» Assignment
Go to the line containing "[seek_into_the_danger_zone], within the" in the records below and print it and every following line exactly, on through the line containing "intros Hs. pose", then stop.

» Records to use
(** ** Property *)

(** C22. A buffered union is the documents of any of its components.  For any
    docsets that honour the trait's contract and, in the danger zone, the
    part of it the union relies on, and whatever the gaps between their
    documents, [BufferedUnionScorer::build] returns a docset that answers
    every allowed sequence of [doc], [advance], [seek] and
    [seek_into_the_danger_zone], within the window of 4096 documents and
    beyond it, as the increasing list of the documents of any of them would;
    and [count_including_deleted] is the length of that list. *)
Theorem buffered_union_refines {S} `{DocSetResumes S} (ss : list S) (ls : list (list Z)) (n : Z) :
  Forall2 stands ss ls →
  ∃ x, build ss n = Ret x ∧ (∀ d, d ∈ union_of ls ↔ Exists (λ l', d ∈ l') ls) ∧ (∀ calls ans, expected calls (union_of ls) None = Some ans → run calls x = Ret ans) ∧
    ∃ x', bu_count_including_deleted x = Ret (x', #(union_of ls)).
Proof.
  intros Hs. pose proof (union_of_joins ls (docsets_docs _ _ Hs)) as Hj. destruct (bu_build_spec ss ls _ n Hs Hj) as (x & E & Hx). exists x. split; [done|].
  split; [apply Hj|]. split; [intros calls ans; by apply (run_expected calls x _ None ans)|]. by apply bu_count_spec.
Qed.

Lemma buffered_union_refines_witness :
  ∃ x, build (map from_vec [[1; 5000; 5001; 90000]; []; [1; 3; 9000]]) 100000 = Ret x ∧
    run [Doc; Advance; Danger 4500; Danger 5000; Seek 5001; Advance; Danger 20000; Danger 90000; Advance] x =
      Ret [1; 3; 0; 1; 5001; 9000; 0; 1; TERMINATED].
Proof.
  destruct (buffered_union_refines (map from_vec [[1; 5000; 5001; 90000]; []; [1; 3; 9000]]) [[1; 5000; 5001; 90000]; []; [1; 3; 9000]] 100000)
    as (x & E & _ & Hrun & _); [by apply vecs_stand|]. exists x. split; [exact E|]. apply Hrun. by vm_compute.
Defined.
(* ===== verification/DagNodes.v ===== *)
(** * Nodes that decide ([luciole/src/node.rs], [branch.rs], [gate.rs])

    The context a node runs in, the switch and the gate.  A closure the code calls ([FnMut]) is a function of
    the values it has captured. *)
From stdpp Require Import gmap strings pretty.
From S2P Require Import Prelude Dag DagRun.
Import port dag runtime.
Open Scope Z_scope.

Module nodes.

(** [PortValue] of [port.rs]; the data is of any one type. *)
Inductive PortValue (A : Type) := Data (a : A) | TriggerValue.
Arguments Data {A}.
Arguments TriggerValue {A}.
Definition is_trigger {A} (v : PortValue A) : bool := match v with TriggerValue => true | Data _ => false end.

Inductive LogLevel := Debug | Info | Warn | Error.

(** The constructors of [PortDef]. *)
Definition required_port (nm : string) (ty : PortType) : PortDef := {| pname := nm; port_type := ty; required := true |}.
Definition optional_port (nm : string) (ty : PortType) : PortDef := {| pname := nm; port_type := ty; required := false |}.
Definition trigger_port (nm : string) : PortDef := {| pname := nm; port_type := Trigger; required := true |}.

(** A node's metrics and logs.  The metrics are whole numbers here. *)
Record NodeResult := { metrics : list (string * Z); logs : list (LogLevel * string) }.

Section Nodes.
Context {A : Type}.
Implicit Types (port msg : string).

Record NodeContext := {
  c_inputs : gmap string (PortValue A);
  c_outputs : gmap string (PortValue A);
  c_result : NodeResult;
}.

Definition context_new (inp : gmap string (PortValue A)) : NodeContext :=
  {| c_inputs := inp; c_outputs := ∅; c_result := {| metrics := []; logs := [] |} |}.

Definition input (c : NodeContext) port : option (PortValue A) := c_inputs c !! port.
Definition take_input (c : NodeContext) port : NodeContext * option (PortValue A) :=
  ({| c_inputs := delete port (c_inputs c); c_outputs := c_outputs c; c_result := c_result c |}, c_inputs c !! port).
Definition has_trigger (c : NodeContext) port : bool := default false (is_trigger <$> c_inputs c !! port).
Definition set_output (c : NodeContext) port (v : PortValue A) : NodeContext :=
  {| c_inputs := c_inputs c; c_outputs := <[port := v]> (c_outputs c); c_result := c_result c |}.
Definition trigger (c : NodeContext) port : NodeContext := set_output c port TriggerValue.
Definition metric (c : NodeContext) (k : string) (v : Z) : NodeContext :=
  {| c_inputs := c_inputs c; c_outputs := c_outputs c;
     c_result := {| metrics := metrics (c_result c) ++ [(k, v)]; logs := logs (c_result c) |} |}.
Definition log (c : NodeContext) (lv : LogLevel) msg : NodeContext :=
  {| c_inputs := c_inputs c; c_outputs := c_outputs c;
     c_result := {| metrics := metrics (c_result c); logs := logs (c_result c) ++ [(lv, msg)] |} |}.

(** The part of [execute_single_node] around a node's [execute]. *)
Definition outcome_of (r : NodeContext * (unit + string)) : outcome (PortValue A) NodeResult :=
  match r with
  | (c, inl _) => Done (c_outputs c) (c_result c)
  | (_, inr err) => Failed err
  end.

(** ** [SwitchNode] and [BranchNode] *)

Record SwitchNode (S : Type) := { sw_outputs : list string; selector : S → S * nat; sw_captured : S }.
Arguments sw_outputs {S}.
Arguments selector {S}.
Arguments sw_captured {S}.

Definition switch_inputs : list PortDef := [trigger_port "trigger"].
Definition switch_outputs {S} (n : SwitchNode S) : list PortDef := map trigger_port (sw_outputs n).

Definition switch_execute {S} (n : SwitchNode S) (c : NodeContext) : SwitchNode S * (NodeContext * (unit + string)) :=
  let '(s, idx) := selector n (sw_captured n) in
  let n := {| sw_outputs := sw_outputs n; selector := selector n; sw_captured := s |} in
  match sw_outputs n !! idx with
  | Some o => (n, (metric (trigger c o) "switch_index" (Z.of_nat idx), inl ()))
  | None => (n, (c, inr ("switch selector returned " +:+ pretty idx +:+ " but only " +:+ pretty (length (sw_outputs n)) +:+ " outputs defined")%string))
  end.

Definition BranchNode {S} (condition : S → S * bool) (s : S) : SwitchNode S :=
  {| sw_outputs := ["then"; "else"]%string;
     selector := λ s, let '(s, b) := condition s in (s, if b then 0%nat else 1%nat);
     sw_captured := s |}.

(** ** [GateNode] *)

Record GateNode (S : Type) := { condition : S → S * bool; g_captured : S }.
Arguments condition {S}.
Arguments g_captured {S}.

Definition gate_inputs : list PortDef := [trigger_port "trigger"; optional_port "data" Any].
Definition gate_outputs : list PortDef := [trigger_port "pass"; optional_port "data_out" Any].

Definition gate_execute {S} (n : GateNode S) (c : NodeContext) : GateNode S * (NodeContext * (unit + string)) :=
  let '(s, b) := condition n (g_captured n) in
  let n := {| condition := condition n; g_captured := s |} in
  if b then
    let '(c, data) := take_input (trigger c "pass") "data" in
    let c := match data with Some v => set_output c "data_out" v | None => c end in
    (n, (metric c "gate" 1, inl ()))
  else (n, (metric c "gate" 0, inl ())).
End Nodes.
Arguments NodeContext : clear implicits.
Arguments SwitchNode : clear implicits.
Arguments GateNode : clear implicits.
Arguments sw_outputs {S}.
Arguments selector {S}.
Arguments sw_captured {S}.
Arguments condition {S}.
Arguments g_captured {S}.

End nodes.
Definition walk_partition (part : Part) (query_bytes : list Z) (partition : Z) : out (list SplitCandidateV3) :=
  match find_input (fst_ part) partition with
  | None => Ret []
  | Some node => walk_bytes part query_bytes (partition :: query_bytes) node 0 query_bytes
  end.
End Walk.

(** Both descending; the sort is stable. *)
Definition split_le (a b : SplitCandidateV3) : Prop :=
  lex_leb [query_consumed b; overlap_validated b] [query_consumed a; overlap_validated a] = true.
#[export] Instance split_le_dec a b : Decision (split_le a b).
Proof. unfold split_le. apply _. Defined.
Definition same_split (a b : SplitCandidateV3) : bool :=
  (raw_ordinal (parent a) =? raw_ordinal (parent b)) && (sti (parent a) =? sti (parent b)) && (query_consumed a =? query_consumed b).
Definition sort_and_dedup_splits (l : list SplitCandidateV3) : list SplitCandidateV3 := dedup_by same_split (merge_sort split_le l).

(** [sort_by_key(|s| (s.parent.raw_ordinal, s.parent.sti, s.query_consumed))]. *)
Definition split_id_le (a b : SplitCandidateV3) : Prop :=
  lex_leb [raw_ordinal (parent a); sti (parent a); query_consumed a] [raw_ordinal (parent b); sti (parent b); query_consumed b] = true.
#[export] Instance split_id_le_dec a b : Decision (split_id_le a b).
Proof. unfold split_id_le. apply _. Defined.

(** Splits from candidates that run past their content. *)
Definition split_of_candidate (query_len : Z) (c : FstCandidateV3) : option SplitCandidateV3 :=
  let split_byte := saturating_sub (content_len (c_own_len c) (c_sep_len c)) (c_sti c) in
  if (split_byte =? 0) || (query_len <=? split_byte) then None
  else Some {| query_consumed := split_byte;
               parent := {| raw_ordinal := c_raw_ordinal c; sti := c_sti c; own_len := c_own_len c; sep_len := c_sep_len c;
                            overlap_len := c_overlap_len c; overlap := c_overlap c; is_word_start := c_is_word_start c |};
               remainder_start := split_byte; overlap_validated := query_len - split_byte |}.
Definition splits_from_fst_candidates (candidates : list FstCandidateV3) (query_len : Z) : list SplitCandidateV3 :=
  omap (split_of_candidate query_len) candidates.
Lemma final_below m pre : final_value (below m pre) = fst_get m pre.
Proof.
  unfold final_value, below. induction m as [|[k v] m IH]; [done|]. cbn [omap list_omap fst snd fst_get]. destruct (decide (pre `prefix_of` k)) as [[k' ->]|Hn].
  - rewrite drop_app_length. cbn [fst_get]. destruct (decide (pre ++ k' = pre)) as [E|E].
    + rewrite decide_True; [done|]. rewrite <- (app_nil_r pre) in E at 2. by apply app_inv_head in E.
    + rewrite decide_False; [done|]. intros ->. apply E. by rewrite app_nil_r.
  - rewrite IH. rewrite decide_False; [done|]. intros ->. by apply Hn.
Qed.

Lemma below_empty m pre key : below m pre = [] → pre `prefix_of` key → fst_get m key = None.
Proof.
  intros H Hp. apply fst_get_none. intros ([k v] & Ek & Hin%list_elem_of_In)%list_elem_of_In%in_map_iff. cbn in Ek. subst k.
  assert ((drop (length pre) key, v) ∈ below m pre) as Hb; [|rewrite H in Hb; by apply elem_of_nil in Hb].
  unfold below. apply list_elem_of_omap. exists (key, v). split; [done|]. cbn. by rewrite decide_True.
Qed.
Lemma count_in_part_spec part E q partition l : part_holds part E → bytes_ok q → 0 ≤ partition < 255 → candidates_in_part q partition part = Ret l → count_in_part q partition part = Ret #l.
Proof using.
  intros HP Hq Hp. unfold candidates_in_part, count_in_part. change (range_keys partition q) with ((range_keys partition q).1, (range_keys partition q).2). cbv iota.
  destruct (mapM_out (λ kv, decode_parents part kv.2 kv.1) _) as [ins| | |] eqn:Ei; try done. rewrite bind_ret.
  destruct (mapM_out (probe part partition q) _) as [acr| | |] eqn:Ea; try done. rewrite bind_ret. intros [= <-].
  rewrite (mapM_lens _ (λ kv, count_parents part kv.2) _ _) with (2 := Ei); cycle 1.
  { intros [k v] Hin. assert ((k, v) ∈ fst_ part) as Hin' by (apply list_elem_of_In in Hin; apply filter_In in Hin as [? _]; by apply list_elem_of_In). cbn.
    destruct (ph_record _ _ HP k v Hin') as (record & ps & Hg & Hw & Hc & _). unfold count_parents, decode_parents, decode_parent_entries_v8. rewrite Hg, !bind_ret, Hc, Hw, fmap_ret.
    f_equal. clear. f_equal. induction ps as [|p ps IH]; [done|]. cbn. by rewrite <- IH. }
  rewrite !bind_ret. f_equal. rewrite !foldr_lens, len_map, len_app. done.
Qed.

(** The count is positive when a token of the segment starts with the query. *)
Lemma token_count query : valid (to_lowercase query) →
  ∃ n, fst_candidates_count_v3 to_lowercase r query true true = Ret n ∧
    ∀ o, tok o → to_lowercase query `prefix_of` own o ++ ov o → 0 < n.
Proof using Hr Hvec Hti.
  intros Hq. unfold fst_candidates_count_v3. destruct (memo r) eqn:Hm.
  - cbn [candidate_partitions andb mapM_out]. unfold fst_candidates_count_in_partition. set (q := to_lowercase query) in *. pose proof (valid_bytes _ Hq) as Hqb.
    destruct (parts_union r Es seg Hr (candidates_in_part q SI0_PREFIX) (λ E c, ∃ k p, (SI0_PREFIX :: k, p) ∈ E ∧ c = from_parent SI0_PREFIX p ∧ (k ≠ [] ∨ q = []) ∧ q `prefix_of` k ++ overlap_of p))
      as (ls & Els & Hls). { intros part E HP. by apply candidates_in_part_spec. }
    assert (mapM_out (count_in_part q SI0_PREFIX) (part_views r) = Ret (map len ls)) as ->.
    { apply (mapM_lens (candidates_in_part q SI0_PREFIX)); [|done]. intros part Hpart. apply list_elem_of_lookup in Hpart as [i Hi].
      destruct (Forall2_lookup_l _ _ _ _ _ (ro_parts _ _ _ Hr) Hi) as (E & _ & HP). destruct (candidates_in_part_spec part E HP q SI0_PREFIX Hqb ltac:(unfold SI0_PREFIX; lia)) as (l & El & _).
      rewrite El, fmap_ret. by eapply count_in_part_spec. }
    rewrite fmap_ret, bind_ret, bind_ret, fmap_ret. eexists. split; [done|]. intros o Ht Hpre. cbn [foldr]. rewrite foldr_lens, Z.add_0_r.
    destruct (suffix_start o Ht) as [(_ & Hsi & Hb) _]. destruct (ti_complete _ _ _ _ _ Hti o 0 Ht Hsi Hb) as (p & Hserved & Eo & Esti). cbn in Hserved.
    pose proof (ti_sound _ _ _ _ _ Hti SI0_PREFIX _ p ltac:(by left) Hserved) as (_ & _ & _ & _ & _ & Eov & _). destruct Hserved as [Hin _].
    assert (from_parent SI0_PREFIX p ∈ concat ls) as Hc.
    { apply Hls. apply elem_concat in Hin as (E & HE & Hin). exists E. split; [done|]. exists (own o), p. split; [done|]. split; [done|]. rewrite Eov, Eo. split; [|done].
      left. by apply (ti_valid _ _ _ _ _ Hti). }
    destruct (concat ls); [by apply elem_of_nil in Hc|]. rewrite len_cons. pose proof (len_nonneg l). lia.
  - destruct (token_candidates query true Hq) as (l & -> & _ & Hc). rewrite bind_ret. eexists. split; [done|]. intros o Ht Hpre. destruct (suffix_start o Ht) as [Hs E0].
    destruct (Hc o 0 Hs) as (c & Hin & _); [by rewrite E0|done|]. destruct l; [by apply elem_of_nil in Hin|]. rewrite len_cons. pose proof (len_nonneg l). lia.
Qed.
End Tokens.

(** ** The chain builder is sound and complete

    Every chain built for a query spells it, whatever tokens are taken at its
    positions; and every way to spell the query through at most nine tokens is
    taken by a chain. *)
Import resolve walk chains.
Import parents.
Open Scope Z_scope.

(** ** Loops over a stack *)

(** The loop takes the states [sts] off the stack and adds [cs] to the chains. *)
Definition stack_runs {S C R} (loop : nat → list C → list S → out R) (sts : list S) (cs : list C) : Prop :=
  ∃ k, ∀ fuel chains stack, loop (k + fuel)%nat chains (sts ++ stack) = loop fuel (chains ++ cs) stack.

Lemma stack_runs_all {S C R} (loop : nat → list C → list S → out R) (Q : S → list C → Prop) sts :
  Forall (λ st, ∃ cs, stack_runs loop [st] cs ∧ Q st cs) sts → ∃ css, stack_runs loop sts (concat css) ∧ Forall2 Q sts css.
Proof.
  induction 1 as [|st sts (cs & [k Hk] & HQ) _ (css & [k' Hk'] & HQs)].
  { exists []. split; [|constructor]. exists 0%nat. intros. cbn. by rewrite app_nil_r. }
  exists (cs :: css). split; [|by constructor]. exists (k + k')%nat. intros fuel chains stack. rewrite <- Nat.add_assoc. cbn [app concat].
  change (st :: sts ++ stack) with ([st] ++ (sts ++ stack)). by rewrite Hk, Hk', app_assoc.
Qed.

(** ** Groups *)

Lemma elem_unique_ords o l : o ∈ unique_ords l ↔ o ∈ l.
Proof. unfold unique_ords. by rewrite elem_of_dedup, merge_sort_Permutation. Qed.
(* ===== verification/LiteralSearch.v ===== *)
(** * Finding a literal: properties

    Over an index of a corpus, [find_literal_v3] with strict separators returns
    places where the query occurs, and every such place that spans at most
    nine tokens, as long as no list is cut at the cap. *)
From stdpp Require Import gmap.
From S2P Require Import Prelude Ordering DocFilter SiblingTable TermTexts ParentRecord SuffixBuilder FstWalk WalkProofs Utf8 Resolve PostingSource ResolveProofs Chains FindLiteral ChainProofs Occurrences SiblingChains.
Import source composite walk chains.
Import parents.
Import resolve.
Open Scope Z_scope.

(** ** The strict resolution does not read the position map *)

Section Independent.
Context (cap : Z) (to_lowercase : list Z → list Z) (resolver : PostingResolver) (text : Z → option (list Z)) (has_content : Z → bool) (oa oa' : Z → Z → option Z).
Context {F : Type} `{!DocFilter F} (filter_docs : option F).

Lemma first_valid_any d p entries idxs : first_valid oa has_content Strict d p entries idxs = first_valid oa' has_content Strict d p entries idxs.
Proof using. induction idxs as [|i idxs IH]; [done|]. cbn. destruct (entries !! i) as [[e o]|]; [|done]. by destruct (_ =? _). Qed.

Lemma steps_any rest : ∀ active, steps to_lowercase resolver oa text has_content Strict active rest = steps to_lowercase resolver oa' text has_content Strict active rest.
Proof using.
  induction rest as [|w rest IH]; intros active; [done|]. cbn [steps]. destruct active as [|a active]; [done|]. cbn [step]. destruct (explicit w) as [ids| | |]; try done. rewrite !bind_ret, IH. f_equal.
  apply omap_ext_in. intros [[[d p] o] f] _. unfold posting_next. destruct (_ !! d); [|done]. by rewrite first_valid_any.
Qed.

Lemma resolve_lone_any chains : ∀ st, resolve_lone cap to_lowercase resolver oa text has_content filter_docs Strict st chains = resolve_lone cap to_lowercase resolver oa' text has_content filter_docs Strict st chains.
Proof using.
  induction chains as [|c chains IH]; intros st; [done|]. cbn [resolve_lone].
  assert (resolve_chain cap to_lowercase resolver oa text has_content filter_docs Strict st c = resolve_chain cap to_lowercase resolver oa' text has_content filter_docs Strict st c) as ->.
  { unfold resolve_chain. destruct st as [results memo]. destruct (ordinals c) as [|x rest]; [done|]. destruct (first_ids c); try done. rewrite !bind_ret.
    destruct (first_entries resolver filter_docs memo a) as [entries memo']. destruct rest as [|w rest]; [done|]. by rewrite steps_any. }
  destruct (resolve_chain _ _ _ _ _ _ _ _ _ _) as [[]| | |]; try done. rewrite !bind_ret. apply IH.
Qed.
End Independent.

» Final answer
    [seek_into_the_danger_zone], within the window of 4096 documents and
    beyond it, as the increasing list of the documents of any of them would;
    and [count_including_deleted] is the length of that list. *)
Theorem buffered_union_refines {S} `{DocSetResumes S} (ss : list S) (ls : list (list Z)) (n : Z) :
  Forall2 stands ss ls →
  ∃ x, build ss n = Ret x ∧ (∀ d, d ∈ union_of ls ↔ Exists (λ l', d ∈ l') ls) ∧ (∀ calls ans, expected calls (union_of ls) None = Some ans → run calls x = Ret ans) ∧
    ∃ x', bu_count_including_deleted x = Ret (x', #(union_of ls)).
Proof.
  intros Hs. pose proof (union_of_joins ls (docsets_docs _ _ Hs)) as Hj. destruct (bu_build_spec ss ls _ n Hs Hj) as (x & E & Hx). exists x. split; [done|].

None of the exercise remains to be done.